# What you need to do
Only one stretch of the records below should be repeated. It starts with the line containing "Import PyStr PyList" and goes on through the line containing "let hi := if", exactly as written.

# Record extracts
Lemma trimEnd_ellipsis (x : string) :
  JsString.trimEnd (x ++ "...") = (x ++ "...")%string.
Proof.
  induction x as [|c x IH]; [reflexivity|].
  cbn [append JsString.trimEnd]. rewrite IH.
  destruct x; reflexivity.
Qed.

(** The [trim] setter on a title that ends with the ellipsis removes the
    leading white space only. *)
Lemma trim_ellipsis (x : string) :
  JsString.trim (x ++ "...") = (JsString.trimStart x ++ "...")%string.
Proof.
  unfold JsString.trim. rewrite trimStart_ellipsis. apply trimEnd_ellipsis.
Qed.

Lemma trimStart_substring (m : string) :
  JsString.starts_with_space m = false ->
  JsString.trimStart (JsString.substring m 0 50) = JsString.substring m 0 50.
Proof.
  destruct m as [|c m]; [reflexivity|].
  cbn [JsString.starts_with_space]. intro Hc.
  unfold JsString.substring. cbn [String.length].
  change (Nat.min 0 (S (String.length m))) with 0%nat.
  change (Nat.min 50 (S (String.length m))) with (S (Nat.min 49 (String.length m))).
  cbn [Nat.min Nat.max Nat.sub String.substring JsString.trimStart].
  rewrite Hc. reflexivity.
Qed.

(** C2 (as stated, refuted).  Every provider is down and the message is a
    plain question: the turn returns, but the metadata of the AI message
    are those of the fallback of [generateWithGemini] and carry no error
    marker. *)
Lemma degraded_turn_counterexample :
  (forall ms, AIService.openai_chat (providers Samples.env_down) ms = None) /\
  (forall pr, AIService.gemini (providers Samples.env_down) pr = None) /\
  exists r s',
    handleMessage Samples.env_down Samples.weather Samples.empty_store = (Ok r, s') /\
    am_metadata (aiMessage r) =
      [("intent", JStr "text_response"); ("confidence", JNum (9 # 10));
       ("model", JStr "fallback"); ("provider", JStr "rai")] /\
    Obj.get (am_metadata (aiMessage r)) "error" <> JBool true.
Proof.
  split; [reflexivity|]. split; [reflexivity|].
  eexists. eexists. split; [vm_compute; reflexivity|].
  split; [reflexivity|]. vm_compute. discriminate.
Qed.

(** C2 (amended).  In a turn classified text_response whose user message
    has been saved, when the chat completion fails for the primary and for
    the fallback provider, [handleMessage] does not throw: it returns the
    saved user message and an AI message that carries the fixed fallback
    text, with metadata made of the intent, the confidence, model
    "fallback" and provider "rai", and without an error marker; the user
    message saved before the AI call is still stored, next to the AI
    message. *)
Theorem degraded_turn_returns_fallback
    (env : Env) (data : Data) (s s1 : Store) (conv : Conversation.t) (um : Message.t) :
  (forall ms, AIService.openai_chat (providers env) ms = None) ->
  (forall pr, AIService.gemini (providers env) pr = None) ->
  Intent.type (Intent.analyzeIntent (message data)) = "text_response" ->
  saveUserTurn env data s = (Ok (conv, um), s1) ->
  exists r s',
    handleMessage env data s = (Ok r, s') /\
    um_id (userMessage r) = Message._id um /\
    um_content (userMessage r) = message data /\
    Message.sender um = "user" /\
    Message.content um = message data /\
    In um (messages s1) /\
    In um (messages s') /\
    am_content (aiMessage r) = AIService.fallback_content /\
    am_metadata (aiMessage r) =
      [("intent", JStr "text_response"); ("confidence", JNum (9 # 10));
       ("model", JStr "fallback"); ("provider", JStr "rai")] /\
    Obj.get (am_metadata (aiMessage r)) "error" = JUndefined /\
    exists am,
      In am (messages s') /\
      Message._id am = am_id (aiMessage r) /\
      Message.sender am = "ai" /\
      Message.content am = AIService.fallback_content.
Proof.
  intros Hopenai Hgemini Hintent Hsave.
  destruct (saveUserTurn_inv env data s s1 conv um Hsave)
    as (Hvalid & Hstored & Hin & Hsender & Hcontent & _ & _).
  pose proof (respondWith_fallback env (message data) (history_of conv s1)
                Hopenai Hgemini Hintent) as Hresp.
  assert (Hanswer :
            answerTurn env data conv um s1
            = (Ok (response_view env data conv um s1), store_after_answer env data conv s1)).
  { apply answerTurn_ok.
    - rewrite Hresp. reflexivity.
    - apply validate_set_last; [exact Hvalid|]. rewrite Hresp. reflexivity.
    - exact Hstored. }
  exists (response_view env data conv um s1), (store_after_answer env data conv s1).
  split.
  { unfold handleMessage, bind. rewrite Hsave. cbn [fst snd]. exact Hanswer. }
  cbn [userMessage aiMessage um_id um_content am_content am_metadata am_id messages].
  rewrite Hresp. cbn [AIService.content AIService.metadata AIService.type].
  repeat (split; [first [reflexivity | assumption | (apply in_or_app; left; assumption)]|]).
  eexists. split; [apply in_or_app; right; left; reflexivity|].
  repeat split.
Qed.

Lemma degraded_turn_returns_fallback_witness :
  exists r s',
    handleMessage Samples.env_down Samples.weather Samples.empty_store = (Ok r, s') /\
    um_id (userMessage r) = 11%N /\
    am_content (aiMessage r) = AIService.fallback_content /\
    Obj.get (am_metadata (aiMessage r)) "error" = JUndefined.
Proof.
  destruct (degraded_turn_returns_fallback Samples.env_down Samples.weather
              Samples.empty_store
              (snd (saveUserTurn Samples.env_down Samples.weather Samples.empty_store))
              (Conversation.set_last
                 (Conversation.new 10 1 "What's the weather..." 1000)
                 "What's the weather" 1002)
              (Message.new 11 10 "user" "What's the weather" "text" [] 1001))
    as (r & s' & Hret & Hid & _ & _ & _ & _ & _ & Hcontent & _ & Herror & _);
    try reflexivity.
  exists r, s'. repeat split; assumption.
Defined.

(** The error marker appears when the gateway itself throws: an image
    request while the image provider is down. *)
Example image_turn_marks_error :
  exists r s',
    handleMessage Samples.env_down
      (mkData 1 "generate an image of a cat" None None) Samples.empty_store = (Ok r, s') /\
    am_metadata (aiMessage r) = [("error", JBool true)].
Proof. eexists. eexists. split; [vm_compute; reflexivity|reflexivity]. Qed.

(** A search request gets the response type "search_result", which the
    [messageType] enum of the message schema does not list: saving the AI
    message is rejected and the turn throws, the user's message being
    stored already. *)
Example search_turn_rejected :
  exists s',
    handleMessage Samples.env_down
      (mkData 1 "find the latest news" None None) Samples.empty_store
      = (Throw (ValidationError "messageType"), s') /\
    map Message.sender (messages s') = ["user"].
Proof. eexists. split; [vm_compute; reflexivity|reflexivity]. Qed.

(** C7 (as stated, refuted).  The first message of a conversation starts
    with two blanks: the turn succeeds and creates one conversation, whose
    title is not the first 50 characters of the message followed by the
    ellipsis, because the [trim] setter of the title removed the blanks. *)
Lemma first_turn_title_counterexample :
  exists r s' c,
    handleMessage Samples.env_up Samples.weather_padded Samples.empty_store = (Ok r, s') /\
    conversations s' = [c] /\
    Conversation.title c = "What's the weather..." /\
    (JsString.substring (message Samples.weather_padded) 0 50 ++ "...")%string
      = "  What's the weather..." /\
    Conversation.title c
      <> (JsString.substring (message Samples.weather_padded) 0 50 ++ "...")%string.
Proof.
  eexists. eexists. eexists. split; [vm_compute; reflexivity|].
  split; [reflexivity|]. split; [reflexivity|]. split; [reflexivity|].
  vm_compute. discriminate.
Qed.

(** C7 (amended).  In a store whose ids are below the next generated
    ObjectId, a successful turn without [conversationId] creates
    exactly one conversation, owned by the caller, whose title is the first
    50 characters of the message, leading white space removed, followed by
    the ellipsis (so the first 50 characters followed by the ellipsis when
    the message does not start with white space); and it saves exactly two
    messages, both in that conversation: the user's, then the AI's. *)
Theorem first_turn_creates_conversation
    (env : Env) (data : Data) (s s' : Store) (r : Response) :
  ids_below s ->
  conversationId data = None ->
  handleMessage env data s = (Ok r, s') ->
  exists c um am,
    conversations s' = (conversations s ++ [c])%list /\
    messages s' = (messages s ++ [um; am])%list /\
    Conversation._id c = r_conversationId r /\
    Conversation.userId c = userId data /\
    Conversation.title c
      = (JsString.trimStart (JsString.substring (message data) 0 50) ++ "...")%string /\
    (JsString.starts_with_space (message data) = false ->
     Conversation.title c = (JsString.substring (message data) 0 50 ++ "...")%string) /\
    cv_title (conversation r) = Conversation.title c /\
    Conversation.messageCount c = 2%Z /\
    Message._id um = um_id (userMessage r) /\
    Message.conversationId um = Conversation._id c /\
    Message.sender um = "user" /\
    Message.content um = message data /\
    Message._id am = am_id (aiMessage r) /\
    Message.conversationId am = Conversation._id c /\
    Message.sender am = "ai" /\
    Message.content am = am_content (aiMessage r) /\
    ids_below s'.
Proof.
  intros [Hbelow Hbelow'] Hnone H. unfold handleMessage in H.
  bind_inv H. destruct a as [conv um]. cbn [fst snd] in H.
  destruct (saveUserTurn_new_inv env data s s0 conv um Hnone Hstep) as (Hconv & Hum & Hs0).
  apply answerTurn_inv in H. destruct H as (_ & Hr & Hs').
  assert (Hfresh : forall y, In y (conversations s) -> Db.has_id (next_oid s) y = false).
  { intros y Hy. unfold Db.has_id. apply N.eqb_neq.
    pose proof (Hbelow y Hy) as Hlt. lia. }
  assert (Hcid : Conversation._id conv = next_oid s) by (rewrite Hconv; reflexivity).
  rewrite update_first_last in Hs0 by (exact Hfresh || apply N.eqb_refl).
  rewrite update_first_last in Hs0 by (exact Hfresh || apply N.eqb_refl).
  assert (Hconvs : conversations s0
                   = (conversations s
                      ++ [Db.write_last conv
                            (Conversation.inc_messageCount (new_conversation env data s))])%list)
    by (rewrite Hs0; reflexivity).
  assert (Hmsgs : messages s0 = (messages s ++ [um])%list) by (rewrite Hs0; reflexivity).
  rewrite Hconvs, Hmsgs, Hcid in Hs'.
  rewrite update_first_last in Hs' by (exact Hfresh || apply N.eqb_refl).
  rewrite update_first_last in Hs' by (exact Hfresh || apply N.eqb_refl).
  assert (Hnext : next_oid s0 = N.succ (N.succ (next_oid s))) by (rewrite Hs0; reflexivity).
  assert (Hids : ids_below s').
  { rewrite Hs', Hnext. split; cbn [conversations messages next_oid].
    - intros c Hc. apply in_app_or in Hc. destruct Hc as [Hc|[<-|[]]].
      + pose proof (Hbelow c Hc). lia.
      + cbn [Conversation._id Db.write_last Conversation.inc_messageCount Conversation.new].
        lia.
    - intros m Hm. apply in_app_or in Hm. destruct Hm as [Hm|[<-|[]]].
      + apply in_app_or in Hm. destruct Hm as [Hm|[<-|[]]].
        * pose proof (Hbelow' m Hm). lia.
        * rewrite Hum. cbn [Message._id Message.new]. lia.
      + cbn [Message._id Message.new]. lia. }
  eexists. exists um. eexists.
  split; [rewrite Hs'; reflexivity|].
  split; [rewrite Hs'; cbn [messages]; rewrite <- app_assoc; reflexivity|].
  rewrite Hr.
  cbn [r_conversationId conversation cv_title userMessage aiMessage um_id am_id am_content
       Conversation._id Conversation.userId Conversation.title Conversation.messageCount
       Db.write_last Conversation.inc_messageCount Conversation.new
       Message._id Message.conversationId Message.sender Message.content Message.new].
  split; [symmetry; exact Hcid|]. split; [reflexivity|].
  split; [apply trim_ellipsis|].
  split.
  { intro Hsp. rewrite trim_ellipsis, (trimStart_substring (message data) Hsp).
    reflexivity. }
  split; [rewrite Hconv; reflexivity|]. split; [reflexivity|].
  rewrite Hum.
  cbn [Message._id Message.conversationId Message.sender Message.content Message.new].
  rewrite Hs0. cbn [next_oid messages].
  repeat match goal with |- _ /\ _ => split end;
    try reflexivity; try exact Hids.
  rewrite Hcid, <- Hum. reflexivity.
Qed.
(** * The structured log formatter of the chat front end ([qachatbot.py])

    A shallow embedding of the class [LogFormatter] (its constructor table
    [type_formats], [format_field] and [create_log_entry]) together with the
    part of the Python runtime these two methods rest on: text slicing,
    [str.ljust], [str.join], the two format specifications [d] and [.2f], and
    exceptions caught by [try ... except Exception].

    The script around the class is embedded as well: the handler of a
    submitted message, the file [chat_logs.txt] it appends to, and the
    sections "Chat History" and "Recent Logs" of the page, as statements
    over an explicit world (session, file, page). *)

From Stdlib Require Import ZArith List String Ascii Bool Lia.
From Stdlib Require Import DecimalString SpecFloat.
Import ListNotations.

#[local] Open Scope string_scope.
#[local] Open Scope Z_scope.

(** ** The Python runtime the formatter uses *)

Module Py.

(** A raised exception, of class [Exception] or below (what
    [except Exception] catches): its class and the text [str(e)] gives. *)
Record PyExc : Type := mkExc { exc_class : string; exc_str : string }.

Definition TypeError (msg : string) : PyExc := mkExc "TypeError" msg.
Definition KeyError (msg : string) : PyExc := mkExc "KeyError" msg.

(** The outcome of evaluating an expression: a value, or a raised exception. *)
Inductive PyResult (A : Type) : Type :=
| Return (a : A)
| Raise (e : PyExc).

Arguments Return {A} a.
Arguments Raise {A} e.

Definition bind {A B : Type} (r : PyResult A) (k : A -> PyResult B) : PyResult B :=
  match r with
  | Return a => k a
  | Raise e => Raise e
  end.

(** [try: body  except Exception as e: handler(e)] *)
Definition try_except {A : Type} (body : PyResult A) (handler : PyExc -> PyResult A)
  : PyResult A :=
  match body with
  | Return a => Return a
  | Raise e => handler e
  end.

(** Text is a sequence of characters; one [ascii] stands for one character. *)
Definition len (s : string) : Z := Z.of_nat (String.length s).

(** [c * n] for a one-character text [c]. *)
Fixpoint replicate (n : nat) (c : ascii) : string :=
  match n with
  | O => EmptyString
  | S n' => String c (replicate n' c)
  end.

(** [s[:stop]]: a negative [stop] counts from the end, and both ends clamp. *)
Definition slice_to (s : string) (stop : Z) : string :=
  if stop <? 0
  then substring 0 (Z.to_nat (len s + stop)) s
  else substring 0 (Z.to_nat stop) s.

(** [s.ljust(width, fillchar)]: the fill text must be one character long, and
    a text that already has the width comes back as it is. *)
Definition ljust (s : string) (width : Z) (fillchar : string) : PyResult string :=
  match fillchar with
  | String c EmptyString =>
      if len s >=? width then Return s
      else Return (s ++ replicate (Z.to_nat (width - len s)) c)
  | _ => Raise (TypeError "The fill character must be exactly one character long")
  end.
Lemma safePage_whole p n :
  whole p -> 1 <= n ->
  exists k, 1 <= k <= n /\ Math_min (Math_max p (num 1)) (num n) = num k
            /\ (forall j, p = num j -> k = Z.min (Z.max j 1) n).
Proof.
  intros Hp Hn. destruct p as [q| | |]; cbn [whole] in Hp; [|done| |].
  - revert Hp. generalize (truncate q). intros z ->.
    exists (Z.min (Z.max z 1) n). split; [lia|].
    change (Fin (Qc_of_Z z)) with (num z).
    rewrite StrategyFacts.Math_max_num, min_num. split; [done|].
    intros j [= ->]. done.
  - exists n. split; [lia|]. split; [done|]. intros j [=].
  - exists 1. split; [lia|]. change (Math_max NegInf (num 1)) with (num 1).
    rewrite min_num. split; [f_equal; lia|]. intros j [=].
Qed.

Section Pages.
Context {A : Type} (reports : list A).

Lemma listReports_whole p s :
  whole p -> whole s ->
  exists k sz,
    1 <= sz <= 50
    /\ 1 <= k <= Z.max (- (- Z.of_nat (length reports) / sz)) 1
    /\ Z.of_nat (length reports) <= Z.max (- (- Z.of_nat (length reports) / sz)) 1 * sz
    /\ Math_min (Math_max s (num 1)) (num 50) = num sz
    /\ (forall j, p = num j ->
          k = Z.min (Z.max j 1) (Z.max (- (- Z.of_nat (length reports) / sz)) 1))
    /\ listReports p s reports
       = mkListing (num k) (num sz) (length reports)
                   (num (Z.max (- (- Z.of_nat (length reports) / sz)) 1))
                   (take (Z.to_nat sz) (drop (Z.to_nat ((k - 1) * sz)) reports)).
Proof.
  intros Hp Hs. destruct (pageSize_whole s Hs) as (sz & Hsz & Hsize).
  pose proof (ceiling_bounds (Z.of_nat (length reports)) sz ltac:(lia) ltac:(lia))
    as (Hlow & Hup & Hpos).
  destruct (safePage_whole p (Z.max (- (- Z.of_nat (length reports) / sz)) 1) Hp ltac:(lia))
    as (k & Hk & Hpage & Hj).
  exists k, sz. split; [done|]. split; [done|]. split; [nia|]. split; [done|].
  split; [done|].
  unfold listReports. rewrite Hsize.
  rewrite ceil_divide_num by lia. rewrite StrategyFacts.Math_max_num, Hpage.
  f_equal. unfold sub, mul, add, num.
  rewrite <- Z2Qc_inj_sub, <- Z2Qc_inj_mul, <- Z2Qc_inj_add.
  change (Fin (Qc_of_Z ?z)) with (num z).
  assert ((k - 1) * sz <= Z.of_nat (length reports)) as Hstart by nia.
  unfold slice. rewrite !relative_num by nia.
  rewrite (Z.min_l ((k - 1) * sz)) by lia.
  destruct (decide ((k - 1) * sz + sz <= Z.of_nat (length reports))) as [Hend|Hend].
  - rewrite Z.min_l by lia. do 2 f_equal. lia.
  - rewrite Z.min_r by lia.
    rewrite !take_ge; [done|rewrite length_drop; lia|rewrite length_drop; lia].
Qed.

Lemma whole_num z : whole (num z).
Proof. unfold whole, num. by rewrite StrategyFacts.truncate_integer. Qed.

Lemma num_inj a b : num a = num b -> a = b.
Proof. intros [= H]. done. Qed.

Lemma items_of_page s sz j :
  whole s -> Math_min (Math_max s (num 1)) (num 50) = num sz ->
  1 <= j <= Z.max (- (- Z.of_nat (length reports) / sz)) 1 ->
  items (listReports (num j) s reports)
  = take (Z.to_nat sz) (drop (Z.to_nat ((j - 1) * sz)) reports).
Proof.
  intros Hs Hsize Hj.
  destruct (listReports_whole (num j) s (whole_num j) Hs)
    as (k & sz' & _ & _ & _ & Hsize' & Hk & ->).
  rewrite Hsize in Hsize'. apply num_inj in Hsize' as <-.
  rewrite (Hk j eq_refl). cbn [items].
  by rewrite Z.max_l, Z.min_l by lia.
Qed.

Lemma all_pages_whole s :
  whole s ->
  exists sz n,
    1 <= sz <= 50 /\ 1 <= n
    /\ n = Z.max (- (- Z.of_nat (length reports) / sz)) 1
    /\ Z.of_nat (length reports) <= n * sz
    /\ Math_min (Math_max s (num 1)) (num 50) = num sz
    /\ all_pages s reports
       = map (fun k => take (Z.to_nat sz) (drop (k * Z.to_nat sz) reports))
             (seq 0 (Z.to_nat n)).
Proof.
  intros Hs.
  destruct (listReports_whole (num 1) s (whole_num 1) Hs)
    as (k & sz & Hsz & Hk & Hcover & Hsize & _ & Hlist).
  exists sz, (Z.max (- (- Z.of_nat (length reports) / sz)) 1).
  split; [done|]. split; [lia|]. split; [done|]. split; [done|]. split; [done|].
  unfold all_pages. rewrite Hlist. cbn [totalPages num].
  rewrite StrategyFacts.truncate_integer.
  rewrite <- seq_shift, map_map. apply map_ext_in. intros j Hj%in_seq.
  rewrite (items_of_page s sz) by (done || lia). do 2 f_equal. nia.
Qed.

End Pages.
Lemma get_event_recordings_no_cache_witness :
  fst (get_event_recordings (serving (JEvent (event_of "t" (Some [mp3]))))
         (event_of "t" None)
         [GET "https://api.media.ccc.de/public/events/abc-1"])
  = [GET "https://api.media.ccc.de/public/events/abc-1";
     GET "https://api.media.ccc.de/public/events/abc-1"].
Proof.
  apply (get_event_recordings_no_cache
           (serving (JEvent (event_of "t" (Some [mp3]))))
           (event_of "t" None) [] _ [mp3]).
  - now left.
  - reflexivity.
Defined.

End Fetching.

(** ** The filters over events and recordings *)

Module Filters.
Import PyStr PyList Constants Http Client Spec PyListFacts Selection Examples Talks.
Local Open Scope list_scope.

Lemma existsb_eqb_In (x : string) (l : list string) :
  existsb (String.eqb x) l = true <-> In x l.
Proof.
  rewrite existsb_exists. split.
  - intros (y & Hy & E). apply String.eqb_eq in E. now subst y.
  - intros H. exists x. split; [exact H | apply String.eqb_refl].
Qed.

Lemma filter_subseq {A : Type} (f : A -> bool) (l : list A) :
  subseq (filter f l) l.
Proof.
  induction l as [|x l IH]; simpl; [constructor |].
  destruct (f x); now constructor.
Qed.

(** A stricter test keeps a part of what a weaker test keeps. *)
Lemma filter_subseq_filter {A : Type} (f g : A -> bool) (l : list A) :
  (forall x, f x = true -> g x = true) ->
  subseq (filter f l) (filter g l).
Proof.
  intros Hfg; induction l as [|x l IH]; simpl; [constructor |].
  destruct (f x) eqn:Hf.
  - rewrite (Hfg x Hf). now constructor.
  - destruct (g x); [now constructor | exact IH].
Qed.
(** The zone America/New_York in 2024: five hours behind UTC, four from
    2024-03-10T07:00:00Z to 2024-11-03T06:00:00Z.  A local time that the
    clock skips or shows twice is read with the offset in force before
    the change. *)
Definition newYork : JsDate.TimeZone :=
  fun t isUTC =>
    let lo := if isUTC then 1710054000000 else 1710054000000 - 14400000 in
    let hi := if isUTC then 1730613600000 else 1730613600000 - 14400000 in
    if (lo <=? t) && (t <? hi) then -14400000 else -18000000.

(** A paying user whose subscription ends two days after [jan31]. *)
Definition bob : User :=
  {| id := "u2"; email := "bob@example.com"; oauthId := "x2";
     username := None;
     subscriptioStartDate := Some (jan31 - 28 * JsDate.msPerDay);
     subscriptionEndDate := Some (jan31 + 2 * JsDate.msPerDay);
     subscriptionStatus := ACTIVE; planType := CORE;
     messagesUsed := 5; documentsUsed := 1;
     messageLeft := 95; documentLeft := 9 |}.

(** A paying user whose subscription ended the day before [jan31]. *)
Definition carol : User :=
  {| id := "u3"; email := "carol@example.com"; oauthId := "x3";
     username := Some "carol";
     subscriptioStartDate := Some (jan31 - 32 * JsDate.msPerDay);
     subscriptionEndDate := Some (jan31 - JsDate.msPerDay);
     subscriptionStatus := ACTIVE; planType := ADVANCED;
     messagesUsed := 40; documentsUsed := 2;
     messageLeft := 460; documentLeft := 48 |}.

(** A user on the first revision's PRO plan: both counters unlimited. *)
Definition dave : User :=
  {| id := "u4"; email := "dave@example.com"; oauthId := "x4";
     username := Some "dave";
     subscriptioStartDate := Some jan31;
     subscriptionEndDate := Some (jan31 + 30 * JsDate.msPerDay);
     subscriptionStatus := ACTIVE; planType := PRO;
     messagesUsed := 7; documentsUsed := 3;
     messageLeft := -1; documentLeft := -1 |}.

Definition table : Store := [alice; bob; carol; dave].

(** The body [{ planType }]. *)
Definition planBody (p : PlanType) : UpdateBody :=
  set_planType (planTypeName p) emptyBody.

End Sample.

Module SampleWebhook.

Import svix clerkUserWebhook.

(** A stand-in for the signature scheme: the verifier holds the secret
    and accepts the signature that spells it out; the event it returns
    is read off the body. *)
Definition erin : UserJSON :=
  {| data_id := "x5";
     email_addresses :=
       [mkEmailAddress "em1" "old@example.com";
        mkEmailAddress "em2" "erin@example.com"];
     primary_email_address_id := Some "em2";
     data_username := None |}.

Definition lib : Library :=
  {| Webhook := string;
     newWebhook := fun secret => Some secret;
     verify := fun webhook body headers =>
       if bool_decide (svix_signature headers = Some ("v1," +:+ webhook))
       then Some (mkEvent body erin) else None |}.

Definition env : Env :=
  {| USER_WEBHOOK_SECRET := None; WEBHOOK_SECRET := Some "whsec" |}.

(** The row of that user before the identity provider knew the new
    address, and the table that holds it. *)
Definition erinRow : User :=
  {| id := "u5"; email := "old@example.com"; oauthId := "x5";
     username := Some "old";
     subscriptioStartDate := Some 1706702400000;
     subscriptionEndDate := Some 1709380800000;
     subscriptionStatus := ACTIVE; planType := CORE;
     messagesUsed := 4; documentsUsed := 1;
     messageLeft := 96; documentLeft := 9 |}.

# Answer for the task
Import PyStr PyList Constants Http Client Spec PyListFacts Selection Examples Talks.
Local Open Scope list_scope.

Lemma existsb_eqb_In (x : string) (l : list string) :
  existsb (String.eqb x) l = true <-> In x l.
Proof.
  rewrite existsb_exists. split.
  - intros (y & Hy & E). apply String.eqb_eq in E. now subst y.
  - intros H. exists x. split; [exact H | apply String.eqb_refl].
Qed.

Lemma filter_subseq {A : Type} (f : A -> bool) (l : list A) :
  subseq (filter f l) l.
Proof.
  induction l as [|x l IH]; simpl; [constructor |].
  destruct (f x); now constructor.
Qed.

(** A stricter test keeps a part of what a weaker test keeps. *)
Lemma filter_subseq_filter {A : Type} (f g : A -> bool) (l : list A) :
  (forall x, f x = true -> g x = true) ->
  subseq (filter f l) (filter g l).
Proof.
  intros Hfg; induction l as [|x l IH]; simpl; [constructor |].
  destruct (f x) eqn:Hf.
  - rewrite (Hfg x Hf). now constructor.
  - destruct (g x); [now constructor | exact IH].
Qed.
(** The zone America/New_York in 2024: five hours behind UTC, four from
    2024-03-10T07:00:00Z to 2024-11-03T06:00:00Z.  A local time that the
    clock skips or shows twice is read with the offset in force before
    the change. *)
Definition newYork : JsDate.TimeZone :=
  fun t isUTC =>
    let lo := if isUTC then 1710054000000 else 1710054000000 - 14400000 in
    let hi := if isUTC then 1730613600000 else 1730613600000 - 14400000 in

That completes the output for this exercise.